Thank goodness some of us are still finding the energy to write about what is actually happening here right now.
posted by Imshin 12:38
Hahaha
And what's wrong with muesli and sandals, exactly? (You forgot to point out that they have to be Birkenstock, preferably the green plastic ones).

Update: I’ve been admonished as unpatriotic by Allison, for writing about Birkenstock without mentioning the far-superior Israeli equivalent – Naot.

Somehow I don't think Guardian readers would dare wear Israeli sandals, for fear of their hard-earned subscriptions being automatically revoked.

The funny thing is that, in Israel, the most fervent among the Settlers are also muesli and sandals people. Things are often not quite as they seem.
posted by Imshin 11:28
And talking about humility...
I agree SO much,
Alisa (no longer in Wonderland?)! Every word in the rock, as we weird Israelis say.
posted by Imshin 11:22
So who isn’t a bloody misfit? (revisited)
Last week a friend at work was telling us at great length about the hard-luck story of an apparently well-known Israeli model and former beauty queen, as it had appeared in an interview in the paper. (Don’t you just hate it when people do that? If I’d really wanted to know the story of that TV movie on Hallmark last night, I would have watched it myself. You really don’t have to tell it all to me! Nu, but I have to be polite).

Anyway, this poor gorgeous model (I forget the name) had had an awful life. Grown up in a well-to do family, beauty queen, followed by successful modeling career, got married to a handsome Italian millionaire who had fallen in love with her image in a magazine and flown straight to Israel to woo her… Now I’m just being mean. The sad truth was that the Italian millionaire treated her like a piece of jewelry to put on his arm and they eventually divorced leaving her with three kids, I think.

Now she’s a bright girl, even though she’s a model, so she studies medicine, not because she has a burning need to heal the world’s sick, but to prove that she’s not just some dumb model. Then she starts writing, and quite well, according to her. But no one will publish her, because she’s just this dumb model, see? Even when she sends her stuff in incognito, and the publishers show an interest, they back off when they hear that it was a dumb model celeb person who wrote it. Okay, so this is how my friend told it, okay?

I’m getting there; I’m getting there…

Now, I’m a pretty self-absorbed person myself, but I try to keep quiet about it, because I know I’ve been very lucky in life. I have absolutely no call to feel sorry for myself, even if I do every once in a while (Don’t worry, Bish refuses to allow me to wallow in self-pity for more than two seconds in a row).

This model person is rich (I suppose she did get something from the Italian millionaire), beautiful, and she has three lovely kids. What else? Oh yes, she’s clever and accomplished. But that’s not enough! No, she wants the whole world to bow down before her in recognition and say ‘We know you’re not only beautiful, we admire you also because you are clever and accomplished’. A bit of humility is in place. Some people are hungry, you know. Count your blessings before whining.

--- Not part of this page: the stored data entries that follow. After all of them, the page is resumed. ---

(* ===== verification/EventLoop.v ===== *)
(** [kvrpc::EventLoop] (src/event_loop.cpp, include/kvrpc/event_loop.h): an edge-triggered reactor with
    descriptors, timers and tasks posted from other threads.  Tasks and callbacks are data of the client
    component, which says how to execute them. *)
From Stdlib Require Import Sorted.
From S2P Require Import Prelude.

Module EventLoop.

Definition EPOLLIN : Z := 1.
Definition EPOLLOUT : Z := 4.
Definition EPOLLERR : Z := 8.
Definition EPOLLRDHUP : Z := 8192.
Definition EPOLLET : Z := 2 ^ 31.

Section Loop.
Context {task callback : Type}.

Record Watch := mkWatch { w_fd : Z; w_callback : callback }.

(** [timers_] is the multimap in iteration order, [timer_index_] maps an identifier to the key of its
    node, [interest] is the kernel's side: the mask registered for a token. *)
Record loop := mkLoop {
  next_ : Z;
  watches_ : gmap Z Watch;
  interest : gmap Z Z;
  timers_ : list (Z * (Z * task));
  timer_index_ : gmap Z Z;
  tasks_ : list task;
  stopping_ : bool
}.
Definition new_loop : loop := mkLoop 1 ∅ ∅ [] ∅ [] false.

(** ** Construction *)

(** What [epoll_create1] and [eventfd] return, [None] when they fail, and whether [epoll_ctl] succeeds: the
    descriptors [epoll_] and [wake_], and those closed on the way. *)
Definition EventLoop_make (epoll wake : option Z) (ctl : bool) : outcome (Z * Z) * list Z :=
  match epoll with
  | None => (Throw std_system_error, [])
  | Some epoll_ =>
      match wake with
      | None => (Throw std_system_error, [epoll_])
      | Some wake_ => if ctl then (Ret (epoll_, wake_), []) else (Throw std_system_error, [wake_; epoll_])
      end
  end.
Definition EventLoop_destroy (fds : Z * Z) : list Z := [fds.2; fds.1].

(** ** Descriptors; [ok] is whether [epoll_ctl] succeeds *)

Definition Add (ok : bool) (fd events : Z) (cb : callback) : M loop Z := fun l =>
  let id := next_ l in
  let l := mkLoop (u64 (id + 1)) (watches_ l) (interest l) (timers_ l) (timer_index_ l) (tasks_ l) (stopping_ l) in
  if ok then
    (mkLoop (next_ l) (<[id := mkWatch fd cb]> (watches_ l)) (<[id := Z.lor events EPOLLET]> (interest l))
            (timers_ l) (timer_index_ l) (tasks_ l) (stopping_ l), Ret id)
  else (l, Throw std_system_error).

Definition Modify (ok : bool) (token events : Z) : M loop unit := fun l =>
  match watches_ l !! token with
  | None => (l, Ret tt)
  | Some _ =>
      if ok then (mkLoop (next_ l) (watches_ l) (<[token := Z.lor events EPOLLET]> (interest l)) (timers_ l) (timer_index_ l) (tasks_ l) (stopping_ l), Ret tt)
      else (l, Throw std_system_error)
  end.

Definition Remove (token : Z) : M loop unit := fun l =>
  match watches_ l !! token with
  | None => (l, Ret tt)
  | Some _ => (mkLoop (next_ l) (delete token (watches_ l)) (delete token (interest l)) (timers_ l) (timer_index_ l) (tasks_ l) (stopping_ l), Ret tt)
  end.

But then again, if everyone were happy and satisfied with their lot in life, who would write the books?

Sayed Kashua’s first book made a strong impression on me. I haven’t read his second one (Hebrew link) yet. Maybe I’ll buy it during the upcoming Book Week.

You can’t help liking Kashua. He’s so painfully truthful, about everything, but he’s never vicious.

By the way, my friend from Tiberias, the one I mentioned yesterday, besides being brilliant, was also an incredibly well-adjusted person. She wasn't at all one of the gifted-but-confused I also discussed in the same post.

Update: Oh dear, I hope I haven't awoken the dormant Feminist beast(-ess) in my female readers with this, who sympathise with our long-suffering beauty-queen/model/doctor/writer in her quest to be taken seriously. Confess! Aren't you secretly delighted to hear that a model's life can be horrible and that beauty is a terrible crutch to have to live with?

posted by Imshin 11:14
Friday, June 04, 2004
Shabbat Shalom.
posted by Imshin 20:05
So who isn’t a misfit?
Jonathan Edelstein has just read Sayed Kashua’s book “Dancing Arabs”. I read it when it came out in Hebrew in 2002, before I began blogging.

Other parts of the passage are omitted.